> _DATA EXCERPTS_:

- Opening Delimiter -

Lemma soup_frame_length type payload : length (soup_frame type payload) = (kSoupHeaderLen + length payload)%nat.
Proof. unfold soup_frame. rewrite length_app, store_length. done. Qed.

Lemma frame_header type payload rest :
  Z.of_nat (length payload) + 1 <= 65535 ->
  load 2 false (take 2 (soup_frame type payload ++ rest)) = Z.of_nat (length payload) + 1.
Proof.
  intros Hl. unfold soup_frame. rewrite <- app_assoc, take_app_length' by (by rewrite store_length).
  apply load_store_u. change (2 ^ (8 * Z.of_nat 2)) with 65536. lia.
Qed.

(** The parser finds a frame whatever follows it. *)
Lemma parse_frame type payload rest :
  Z.of_nat (length payload) + 1 <= 65535 ->
  parse_soup_packet (soup_frame type payload ++ rest) =
  mkParseResult PACKET (mkSoupPacket type payload) (length (soup_frame type payload)).
Proof.
  intros Hl. unfold parse_soup_packet. rewrite frame_header by done. rewrite length_app, soup_frame_length. unfold kSoupHeaderLen.
  replace (Z.to_nat (Z.of_nat (length payload) + 1)) with (S (length payload)) by lia.
  destruct (Nat.ltb_spec (3 + length payload + length rest) 2); [lia|].
  rewrite (proj2 (Z.eqb_neq _ 0)) by lia. destruct (Nat.ltb_spec (3 + length payload + length rest) (2 + S (length payload))); [lia|].
  f_equal. unfold soup_frame, subspan, kSoupHeaderLen. cbn [store app]. f_equal.
  cbn [drop]. by rewrite Nat.sub_succ, Nat.sub_0_r, drop_0, take_app_length.
Qed.

(** It waits for the rest of one that has not all arrived. *)
Lemma parse_frame_prefix type payload k :
  Z.of_nat (length payload) + 1 <= 65535 -> (k < length (soup_frame type payload))%nat ->
  soup_status (parse_soup_packet (take k (soup_frame type payload))) = INCOMPLETE.
Proof.
  intros Hl Hk. pose proof (frame_header type payload [] Hl) as Hh. rewrite app_nil_r in Hh. rewrite soup_frame_length in Hk.
  unfold parse_soup_packet. rewrite length_take, soup_frame_length. unfold kSoupHeaderLen in *.
  destruct (Nat.ltb_spec (Nat.min k (3 + length payload)) 2); [done|]. rewrite take_take, Nat.min_l, Hh by lia.
  rewrite (proj2 (Z.eqb_neq _ 0)) by lia.
  by destruct (Nat.ltb_spec (Nat.min k (3 + length payload)) (2 + Z.to_nat (Z.of_nat (length payload) + 1))); [|lia].
Qed.

Lemma write_header_ok type n out :
  is_u8 type -> (kSoupHeaderLen + n <= length out)%nat -> Z.of_nat n + 1 <= 65535 ->
  write_header type n out = (true, store 2 (Z.of_nat n + 1) ++ type :: drop 3 out).
Proof.
  intros Ht Ho Hn. unfold write_header. unfold kSoupHeaderLen in *. destruct (Nat.ltb_spec (length out) (3 + n)); [lia|].
  rewrite (proj2 (Z.ltb_ge 65535 _)) by lia. cbn [orb]. rewrite u16_id by ulia. change (writer_init out) with (writer_at [] out).
  rewrite write_bytes_ok by (rewrite store_length; lia). rewrite store_length.
  rewrite write_bytes_ok by (rewrite store_length, length_drop; lia). rewrite store_length, drop_drop.
  assert (store 1 type = [type]) as -> by (cbn; by rewrite Z.shiftr_0_r, u8_id). unfold writer_at. cbn [w_ok w_out app].
  by rewrite <- app_assoc.
Qed.
Lemma read_stream_incomplete l s :
  l <> [] -> soup_status (parse_soup_packet l) = INCOMPLETE -> ((2 <= length l)%nat -> too_long l = false) ->
  (length l <= 512)%nat -> read_stream l s = Some (tt, set_partial l s).
Proof.
  intros Hl Hi Ht Hlen. unfold read_stream. destruct l as [|b l]; [done|]. cbn [length packet_loop]. rewrite Hi.
  assert ((2 <=? Datatypes.S (length l))%nat && too_long (b :: l) = false) as ->.
  { destruct (Nat.leb_spec 2 (Datatypes.S (length l))) as [?|?]; [by rewrite Ht by (cbn; lia)|done]. }
  rewrite modify_bind. unfold append_partial. rewrite partial_set. cbn [length] in *.
  rewrite (proj2 (Nat.leb_le _ _)) by (unfold kMaxInboundSoupPacket; cbn [length]; lia). by rewrite set_partial_set.
Qed.

(** An incomplete packet of a short stream fits the buffer. *)
Lemma incomplete_fits l :
  Forall is_u8 l -> l <> [] -> soup_status (parse_soup_packet l) = INCOMPLETE ->
  ((2 <= length l)%nat -> too_long l = false) -> (length l <= 512)%nat.
Proof.
  intros Hu Hl Hi Ht. destruct (parse_cases l Hu Hl) as [?|[(_ & _ & E)|[(H2 & _ & Hlt & _)|[_ E]]]];
    [lia|congruence| |by rewrite E in Hi]. pose proof (too_long_false l (Ht H2)). lia.
Qed.

Lemma short_stream_drop l :
  Forall is_u8 l -> short_stream l -> 2 < packet_len l <= Z.of_nat (length l) ->
  short_stream (drop (Z.to_nat (packet_len l)) l).
Proof.
  intros Hu Hs Hp. assert (l <> []) as Hl by (intros ->; cbn in Hp; lia).
  destruct (parse_cases l Hu Hl) as [?|[?|[?|[_ E]]]]; try lia.
  destruct Hs as [|l ? Hi|l Hi|l _ _ Hs]; [done|by rewrite E in Hi..|]. by rewrite E in Hs.
Qed.
(* ===== verification/OrderbookRefine.v ===== *)
(** * OrderbookRefine: the book implements its specification

    [book_rep] relates the arena, the queues, the caches and the id map of
    [Orderbook] to the priority lists of [OrderbookSpec].  The lemmas run each
    operation of [orderbook.cpp] on a represented book: none faults or loops, and
    each has the effect the specification names. *)

From S2P Require Import Prelude Types Clock ItchProto RingBuffer PriceLevelQueue Validation WireCodec.
From S2P Require Import Orderbook OrderbookSpec Ladder.

Section Refine.
Context `{cfg : BookConfig}.

(** ** The two sides of the book as one *)

Definition levels (side : Side) (b : Orderbook) : list PriceLevelQueue :=
  match side with BID => bids_ b | ASK => asks_ b end.
Definition best_price (side : Side) (b : Orderbook) : Z :=
  match side with BID => best_bid_price_ b | ASK => best_ask_price_ b end.
Definition level_count (side : Side) (b : Orderbook) : Z :=
  match side with BID => non_empty_bid_levels_ b | ASK => non_empty_ask_levels_ b end.

Definition with_side (side : Side) (lv : list PriceLevelQueue) (best count : Z) (b : Orderbook) : Orderbook :=
  match side with
  | BID => b <| bids_ := lv |> <| best_bid_price_ := best |> <| non_empty_bid_levels_ := count |>
  | ASK => b <| asks_ := lv |> <| best_ask_price_ := best |> <| non_empty_ask_levels_ := count |>
  end.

- Closing Delimiter -

> _WHAT TO PRODUCE_: Each line in the data that holds the string "PriceLevelQueue" should be found and copied.

> _EXERCISE ANSWER_:
From S2P Require Import Prelude Types Clock ItchProto RingBuffer PriceLevelQueue Validation WireCodec.
Definition levels (side : Side) (b : Orderbook) : list PriceLevelQueue :=
Definition with_side (side : Side) (lv : list PriceLevelQueue) (best count : Z) (b : Orderbook) : Orderbook :=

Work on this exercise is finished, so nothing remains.